# GIVEN RECORDS
BEGIN

Lemma register_keeps_emails_distinct_witness :
  mysql sample_server = Some sample_db
  /\ NoDup (map user_email (users sample_db))
  /\ exists db',
       mysql (snd (@register node_platform node_hashing carol_draw
                     carol_registers sample_server)) = Some db'
       /\ NoDup (map user_email (users db'))
       /\ (forall u, In u (users sample_db) -> In u (users db'))
       /\ restaurants db' = restaurants sample_db
       /\ reservations db' = reservations sample_db.
Proof.
  assert (H1 : mysql sample_server = Some sample_db) by reflexivity.
  refine (conj H1 (conj sample_db_emails _)).
  exact (@register_keeps_emails_distinct node_platform node_hashing
           carol_draw carol_registers sample_server sample_db H1
           sample_db_emails).
Defined.

Lemma cuisines_and_locations_are_sorted_sets_witness :
  isUsingInMemory fallback_server = true
  /\ @get_cuisines node_platform fallback_server
     = (ok (DStrings ["American"; "French"; "Indian"; "Italian"; "Japanese";
                      "Seafood"]), fallback_server).
Proof.
  assert (H1 : isUsingInMemory fallback_server = true) by reflexivity.
  refine (conj H1 _).
  exact (proj1 (@cuisines_and_locations_are_sorted_sets node_platform
                  fallback_server H1)).
Defined.
(** * The telegraf agent runtime (agent.go): a shallow embedding

    The Go source is [src/agent.go].  Every function of that file is
    rendered below as a Rocq function that returns, next to its Go result,
    the _trace_ of the effects it performed (sink calls, collector calls,
    log lines, sleeps, [go] statements).  Objects behind a Go interface
    (sinks, collectors) are deterministic state machines with a private
    state; what the environment decides (when the shutdown channel is
    closed, which case a [select] takes) is an explicit argument. *)

From Stdlib Require Import ZArith Lia.
From stdpp Require Import base option list gmap strings sorting.

Local Open Scope string_scope.
Local Open Scope list_scope.
Local Open Scope Z_scope.

(** ** Go base types *)

(** [error]: the message of a Go error value; a nil error is [None]. *)
Definition error := string.

(** [time.Duration]: a signed count of nanoseconds. *)
Definition Duration := Z.
Definition Millisecond : Duration := 1000000.
Definition Second : Duration := 1000 * Millisecond.

(** Go's [int] on the 64-bit targets: arithmetic wraps around. *)
Definition max_int : Z := 2 ^ 63 - 1.
Definition min_int : Z := - 2 ^ 63.
Definition int_wrap (z : Z) : Z := (z + 2 ^ 63) mod 2 ^ 64 - 2 ^ 63.
Definition int_add (x y : Z) : Z := int_wrap (x + y).

(** [client.Point] of the influxdb client library, as far as the agent
    looks at it: a name, tags, fields and a time stamp. *)
Record Point := mkPoint {
  pt_name : string;
  pt_tags : gmap string string;
  pt_fields : list (string * Z);
  pt_time : Z
}.

(** ** Collaborators that live outside agent.go *)

(** Modelled from the spec: [ConfiguredPlugin] (config.go is not among the
    sources).  "Configuration includes an optional per-plugin collection
    interval (zero means use global), a tag-whitelist (passTags) and a
    measurement-whitelist (drop)".  agent.go reads only [Interval]. *)
Record ConfiguredPlugin := mkConfiguredPlugin {
  cp_Drop : list string;
  cp_Pass : list string;
  cp_Interval : Duration
}.

(** Modelled from the spec: the accumulator (accumulator.go is not among
    the sources).  "Applies default tags and a name prefix"; it "exposes a
    debug flag" and has "prefix and default-tag setters called by the
    supervisor before handing the accumulator over".  A new accumulator
    has none of them set. *)
Record Accumulator := mkAccumulator {
  acc_plugin : ConfiguredPlugin;
  acc_debug : bool;
  acc_prefix : string;
  acc_defaultTags : gmap string string
}.

Definition NewAccumulator (plugin : ConfiguredPlugin) : Accumulator :=
  {| acc_plugin := plugin; acc_debug := false; acc_prefix := "";
     acc_defaultTags := ∅ |}.

Definition SetDebug (debug : bool) (acc : Accumulator) : Accumulator :=
  {| acc_plugin := acc_plugin acc; acc_debug := debug;
     acc_prefix := acc_prefix acc; acc_defaultTags := acc_defaultTags acc |}.

Definition SetPrefix (prefix : string) (acc : Accumulator) : Accumulator :=
  {| acc_plugin := acc_plugin acc; acc_debug := acc_debug acc;
     acc_prefix := prefix; acc_defaultTags := acc_defaultTags acc |}.

Definition SetDefaultTags (tags : gmap string string) (acc : Accumulator)
  : Accumulator :=
  {| acc_plugin := acc_plugin acc; acc_debug := acc_debug acc;
     acc_prefix := acc_prefix acc; acc_defaultTags := tags |}.

(** What a collector hands to the accumulator in one [Add] call. *)
Record sample := mkSample {
  s_measurement : string;
  s_fields : list (string * Z);
  s_tags : gmap string string;
  s_time : Z
}.

(** Modelled from the spec: the accumulator's [Add].  "Stamp each point
    with a name = <prefix><measurement>"; "Merge default tags (including
    host) into the point's tag set without overwriting collector-supplied
    keys".  The union of stdpp maps is left-biased: the collector's value
    wins.  The pass/drop filters and the time-stamp precision are left out. *)
Definition acc_Add (acc : Accumulator) (s : sample) : Point :=
  {| pt_name := acc_prefix acc +:+ s_measurement s;
     pt_tags := s_tags s ∪ acc_defaultTags acc;
     pt_fields := s_fields s;
     pt_time := s_time s |}.
(** X4.  In the object that [simulate_count_data] returns, the names of the
    column ["gene_names"] are pairwise distinct, there are [n_samples] of
    them, and [GENE<i>] is among them exactly when [i < n_samples], at
    position [i]. *)
Theorem generated_gene_names (n_gene n_samples max_count : Z) (w : world)
    (adata : AnnData) (w' : world) :
  simulate_count_data n_gene n_samples max_count w = (Ok adata, w') ->
  exists v names,
    frames w' !! anndata.var adata = Some v /\
    columns v !! "gene_names" = Some names /\
    NoDup names /\ length names = Z.to_nat n_samples /\
    forall i : nat,
      ("GENE" +:+ pretty i ∈ names <-> (i < Z.to_nat n_samples)%nat) /\
      ((i < Z.to_nat n_samples)%nat ->
       list_find (fun y => y = "GENE" +:+ pretty i) names =
       Some (i, "GENE" +:+ pretty i)).
Proof.
  intros Hrun. destruct (generated_object _ _ _ _ _ _ Hrun)
    as (rows & (_ & _ & Hv) & _).
  exists (labelled_frame "gene_names" "GENE" (Z.to_nat n_samples)),
         (labels "GENE" (Z.to_nat n_samples)).
  split; [exact Hv|]. split; [apply lookup_singleton_eq|].
  split; [apply NoDup_labels|]. split; [apply length_labels|].
  intros i. split; [apply elem_of_labels|apply list_find_labels].
Qed.
Definition _get_source_name (volume_form : nat) (volume_source_type : string)
    (volume_source : option string) : M Browser Value :=
  if String.eqb volume_source_type IMAGE_SOURCE_TYPE then
    do field <- form_field resolves volume_form "image_source";
    ret (VPair (VField field) (VStr (image_name CONFIG)))
  else if String.eqb volume_source_type VOLUME_SOURCE_TYPE then
    do field <- form_field resolves volume_form "volume_id";
    ret (VPair (VField field) (of_option volume_source))
  else ret VNone.

(** [form.<name>.text = text] and [form.<name>.value = value] *)
Definition set_field_text (form : nat) (name : string) (text : string)
    : M Browser unit :=
  do field <- form_field resolves form name;
  act (set_text field (Some text)).

Definition set_field_value (form : nat) (name : string) (value : string)
    : M Browser unit :=
  do field <- form_field resolves form name;
  act (set_value field value).

(** The comparison [volume_source_type != "Volume"] at the end of
    [create_volume], on the value the local variable holds there. *)
Definition guard (volume_source_type : Value) : bool :=
  py_ne volume_source_type (VStr "Volume").

Definition create_volume (self : Page) (volume_name : string)
    (description : option string) (volume_source_type : string)
    (volume_size : option string) (volume_source : option string)
    : M Browser unit :=
  do table <- volumes_table self;
  do volume_form <- VolumesTable_create_volume self;
  do_ set_field_text volume_form "name" volume_name;
  do_ match description with
      | Some d => set_field_text volume_form "description" d
      | None => ret tt
      end;
  do_ set_field_text volume_form "volume_source_type" volume_source_type;
  do volume_source_type <-
    _get_source_name volume_form volume_source_type volume_source;
  do text <- getitem volume_source_type 1;
  do target <- getitem volume_source_type 0;
  do_ assign_text target text;
  let volume_size :=
    match volume_size with
    | Some n => n
    | None => Session.volume_size CONFIG
    end in
  do_ set_field_value volume_form "size" volume_size;
  do_ (if guard volume_source_type then
         do_ set_field_value volume_form "type" (volume_type CONFIG);
         set_field_value volume_form "availability_zone"
                         (available_zone CONFIG)
       else ret tt);
  act submit.
(** ** Promise jobs

    [processElement] is an async function with one [await], on the promise
    of [analyzeText]; [analyzeText] is an async function with one [await],
    on [window.harperReady], and returns an array on every path, the
    analyzer being called synchronously. What follows an [await] is a job
    that the host queues when the awaited promise is settled, at once when
    it is settled already; jobs run one at a time, in the order in which
    they were queued. *)
Inductive Job : Type :=
  | AfterHarperReady (p : Pass)
      (* [analyzeText] from its [await] to its [return] *)
  | AfterAnalyzeText (p : Pass) (errors : list Lint).
      (* [processElement] from its [await] to its end *)

(** A page with one element under watch. [awaitingHarperReady] holds the
    passes suspended on [window.harperReady] while it is pending, in the
    order in which they got there; [jobs] is the queue of the host, its
    head being the next job to run. *)
Record Page : Type := {
  globals : Globals;
  element : Surface;
  harperReadySettled : bool;
  awaitingHarperReady : list Pass;
  jobs : list Job
}.

(** What happens on the page: the text of the element changes; a
    listener or a timer calls [processElement(element)]; the
    initialization is over, so that [window.harperReady] is settled; the
    host runs the next job of its queue. *)
Inductive Happening : Type :=
  | UserEdits (text : jsstring) (pos : nat)
  | CallProcessElement
  | HarperReadySettles
  | RunJob.
(** [Array.prototype.sort()] on strings: ascending by character codes.
    The order is total, so the result does not depend on the algorithm. *)
Fixpoint insertSorted (key : string) (sorted : list string) : list string :=
  match sorted with
  | [] => [key]
  | k :: rest => if String.leb key k then key :: sorted else k :: insertSorted key rest
  end.

Definition Array_sort (keys : list string) : list string :=
  foldr insertSorted [] keys.

(** ** Plain objects, in property order

    The own properties of an object are enumerated with the array indices
    first, in ascending numeric order, and the other keys after them in the
    order of their creation. *)

(** The array index a key is, if it is one: the canonical decimal string
    of an integer below [2^32 - 1]. *)
Definition arrayIndex (key : string) : option Z :=
  match key with
  | EmptyString => None
  | String c rest =>
      if allChars isDigit key
         && (bool_decide (c ≠ "0"%char) || bool_decide (rest = EmptyString))
      then
        let n := digitsValue 10 (leadingDigits 10 key) in
        if (n <? 2 ^ 32 - 1)%Z then Some n else None
      else None
  end.

Section Obj.
Context {V : Type}.

Fixpoint getProp (obj : list (string * V)) (key : string) : option V :=
  match obj with
  | [] => None
  | (k, v) :: rest => if decide (k = key) then Some v else getProp rest key
  end.

(** Assignment to a property the object has: the value changes, the
    place does not. *)
Fixpoint replaceProp (obj : list (string * V)) (key : string) (value : V)
    : list (string * V) :=
  match obj with
  | [] => []
  | (k, v) :: rest =>
      if decide (k = key) then (k, value) :: rest
      else (k, v) :: replaceProp rest key value
  end.

(** A new array index goes before the first larger index or other key. *)
Fixpoint insertIndexProp (obj : list (string * V)) (index : Z) (key : string)
    (value : V) : list (string * V) :=
  match obj with
  | [] => [(key, value)]
  | (k, v) :: rest =>
      match arrayIndex k with
      | Some i =>
          if (i <? index)%Z then (k, v) :: insertIndexProp rest index key value
          else (key, value) :: obj
      | None => (key, value) :: obj
      end
  end.

(** [obj[key] = value] *)
Definition setProp (obj : list (string * V)) (key : string) (value : V)
    : list (string * V) :=
  match getProp obj key with
  | Some _ => replaceProp obj key value
  | None =>
      match arrayIndex key with
      | Some index => insertIndexProp obj index key value
      | None => obj ++ [(key, value)]
      end
  end.

(** [delete obj[key]] *)
Definition deleteProp (obj : list (string * V)) (key : string)
    : list (string * V) :=
  filter (λ kv, kv.1 ≠ key) obj.

(** [Object.keys(obj)] *)
Definition Object_keys (obj : list (string * V)) : list string := obj.*1.

(** [toCanonical] of [PhotoWorkStore.ts]: a new object that gets the
    properties of [obj] in the order of the sorted keys. *)
Definition toCanonical (obj : list (string * V)) : list (string * V) :=
  let sortedKeys := Array_sort (Object_keys obj) in
  foldl (λ sortedObj key,
           match getProp obj key with
           | Some value => setProp sortedObj key value
           | None => sortedObj
           end) [] sortedKeys.
End Obj.

(** ** Edit records ([PhotoWork]) *)

(** The values an edit record holds: numbers ([rotationTurns], [tilt]),
    booleans ([flagged]) and rectangles ([cropRect]). *)
Inductive Value : Type :=
  | VNumber (n : number)
  | VBoolean (b : bool)
  | VRect (r : Rect.t).

#[global] Instance Value_eq_dec : EqDecision Value.
Proof. solve_decision. Defined.

(** [PhotoWork]: a sparse object of optional edit attributes. *)
Abbreviation PhotoWork := (list (string * Value)).

(** [photoWork.tilt] where a number is expected: [tilt?: number]. *)
Definition tiltOf (photoWork : PhotoWork) : option number :=
  match getProp photoWork "tilt" with
  | Some (VNumber n) => Some n
  | _ => None
  end.

(** ** The legacy rule importer *)

(** *** The regular expressions of [PhotoWorkStore.ts]

    Each matcher returns the capture group [match[1]] on a match. *)

(** [sectionStartRegExp]: an opening bracket, the capture (any characters
    but line terminators) and a closing bracket, which ends the line. *)
Definition sectionStartRegExp (line : string) : option string :=
  rest ← stripPrefix "[" line;
  name ← stripLast "]" rest;
  if allChars (λ c, negb (isLineTerminator c)) name then Some name else None.

(** [rotateRuleRegExp]: [rotate=rotate(], the capture (one or more digits)
    and a closing parenthesis, which ends the rule. *)
Definition rotateRuleRegExp (rule : string) : option string :=
  rest ← stripPrefix "rotate=rotate(" rule;
  digits ← stripLast ")" rest;
  if bool_decide (digits ≠ "") && allChars isDigit digits then Some digits else None.

(** [filtersRuleRegExp]: [filters=] and the capture (any characters but
    line terminators) up to the end of the rule. *)
Definition filtersRuleRegExp (rule : string) : option string :=
  rest ← stripPrefix "filters=" rule;
  if allChars (λ c, negb (isLineTerminator c)) rest then Some rest else None.

(** [cropRuleRegExp]: [crop=rect64(], the capture (one or more of
    [0-9a-f]) and a closing parenthesis, which ends the rule. *)
Definition cropRuleRegExp (rule : string) : option string :=
  rest ← stripPrefix "crop=rect64(" rule;
  hex ← stripLast ")" rest;
  if bool_decide (hex ≠ "") && allChars isLowerHex hex then Some hex else None.

(** [ignoredRulesRegExp.test]: a rule of spaces and tabs only (or empty),
    or one that starts with [backuphash=], [width=], [height=], [moddate=]
    or [textactive=0]. *)
Definition ignoredRulesRegExp (rule : string) : bool :=
  allChars isBlank rule
  || bool_decide (is_Some (stripPrefix "backuphash=" rule))
  || bool_decide (is_Some (stripPrefix "width=" rule))
  || bool_decide (is_Some (stripPrefix "height=" rule))
  || bool_decide (is_Some (stripPrefix "moddate=" rule))
  || bool_decide (is_Some (stripPrefix "textactive=0" rule)).

(** [tiltFilterRegExp]: [tilt=1,], the capture (one or more of [-0-9.]),
    [,0], any one character but a line terminator, and zeros up to the end
    of the filter.  The capture cannot hold a comma, so it is
    the whole run of [[-0-9.]] before the first other character. *)
Definition tiltFilterRegExp (filter : string) : option string :=
  rest ← stripPrefix "tilt=1," filter;
  let '(angle, afterAngle) := spanChars isTiltChar rest in
  tail ← stripPrefix ",0" afterAngle;
  match tail with
  | String anyChar zeros =>
      if bool_decide (angle ≠ "") && negb (isLineTerminator anyChar)
         && allChars (λ c, bool_decide (c = "0"%char)) zeros
      then Some angle else None
  | EmptyString => None
  end.

(** [cropFilterRegExp]: [crop64=1,] and the capture (one or more of
    [0-9a-f]) up to the end of the filter. *)
Definition cropFilterRegExp (filter : string) : option string :=
  hex ← stripPrefix "crop64=1," filter;
  if bool_decide (hex ≠ "") && allChars isLowerHex hex then Some hex else None.

(** *** The collaborators of the importer

    Functions of the repository and of [gl-matrix] that
    [createPhotoWorkFromPicasaRules] calls and that are not among the
    sources at hand; the importer is modelled over any such functions. *)
Record Collaborators : Type := {
  (** [mat4] of [gl-matrix] *)
  mat4 : Type;
  (** [rotate(photoWork, turns, flip)] of [common/util/EffectsUtil], which
      changes the edit record in place: the record after the call. *)
  rotate : PhotoWork → number → bool → PhotoWork;
  (** [createProjectionMatrix({ width, height }, ExifOrientation.Up, photoWork)]
      of [common/util/CameraMetrics]. *)
  createProjectionMatrix : number → number → PhotoWork → mat4;
  (** [vec2.transformMat4(vec2.create(), point, matrix)] *)
  transformMat4 : VectorLike → mat4 → VectorLike;
  (** [cornerPointOfRect], [centerOfRect] and [scaleRectToFitBorders] of
      [common/util/GeometryUtil]. *)
  cornerPointOfRect : Rect.t → Corner → VectorLike;
  centerOfRect : Rect.t → VectorLike;
  scaleRectToFitBorders : VectorLike → number * number → list VectorLike → Rect.t;
}.

(** Modelled from the spec: [rectFromPoints] of [common/util/GeometryUtil],
    which [PhotoWorkStore.ts] imports and calls on two [[x, y]] arrays, is
    not among the sources at hand.  The specification describes it as
    the rectangle "constructed from two arbitrary corner points by taking
    min/abs", which is what [getRectFromVectors] of the geometry source
    does. *)
Definition rectFromPoints (point1 point2 : VectorLike) : Rect.t :=
  {| Rect.x := Math_min point1.1 point2.1;
     Rect.y := Math_min point1.2 point2.2;
     Rect.width := Math_abs (point1.1 - point2.1)%js;
     Rect.height := Math_abs (point1.2 - point2.2)%js |}.

(** *** Translation of a rule list *)

(** The variables of the loop over the rules. *)
Record ImportState : Type := {
  photoWork : PhotoWork;
  importProblems : list string;
  picasaCropRect : option string;
}.

(** A [string | null] that is truthy. *)
Definition truthyString (s : option string) : bool :=
  match s with Some s => bool_decide (s ≠ "") | None => false end.
(** * Neuro-fuzzy classifier: rule induction, repair, competitive training
      and evaluation ([neurofis/nfs.py], class [NFS]).

    Shallow embedding.  Conventions:

    - numpy floats are idealised as rationals [Q]; comparisons are the
      boolean tests of [QArith] and no rounding is modelled;
    - [Point] and [MF] objects live in an object store ([heap]); an [MF]
      holds three references to [Point] objects, a rule is a tuple of
      references to [MF] objects.  Re-binding an attribute ([mf.low = p])
      rewrites the reference, so every tuple holding that [MF] sees it;
    - a Python [dict] is an association list in insertion order, its keys
      compared as Python compares them (tuples of objects: by identity of
      the components, i.e. by reference);
    - Python exceptions are the [Raise] results of a small error monad;
    - [sklearn.utils.shuffle], [sklearn.metrics], [MF.fuzzyfy] and
      [MF.move] are not part of [nfs.py]: they are section variables. *)

From Stdlib Require Import QArith Qminmax Lqa ZArith Lia List.
From stdpp Require Import base option list sorting gmap.

Local Open Scope Q_scope.

(** ** Exceptions *)

Inductive exn : Set := ValueError | IndexError | AttributeError.

Inductive result (A : Type) : Type :=
| Ok (a : A)
| Raise (e : exn).
Arguments Ok {A} a.
Arguments Raise {A} e.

END

# ACTIVITY
Using the records above, copy word for word the line with "match sorted with", the line with "let n := digitsValue", and every line between them.

# FINISHED TASK
  match sorted with
  | [] => [key]
  | k :: rest => if String.leb key k then key :: sorted else k :: insertSorted key rest
  end.

Definition Array_sort (keys : list string) : list string :=
  foldr insertSorted [] keys.

(** ** Plain objects, in property order

    The own properties of an object are enumerated with the array indices
    first, in ascending numeric order, and the other keys after them in the
    order of their creation. *)

(** The array index a key is, if it is one: the canonical decimal string
    of an integer below [2^32 - 1]. *)
Definition arrayIndex (key : string) : option Z :=
  match key with
  | EmptyString => None
  | String c rest =>
      if allChars isDigit key
         && (bool_decide (c ≠ "0"%char) || bool_decide (rest = EmptyString))
      then
        let n := digitsValue 10 (leadingDigits 10 key) in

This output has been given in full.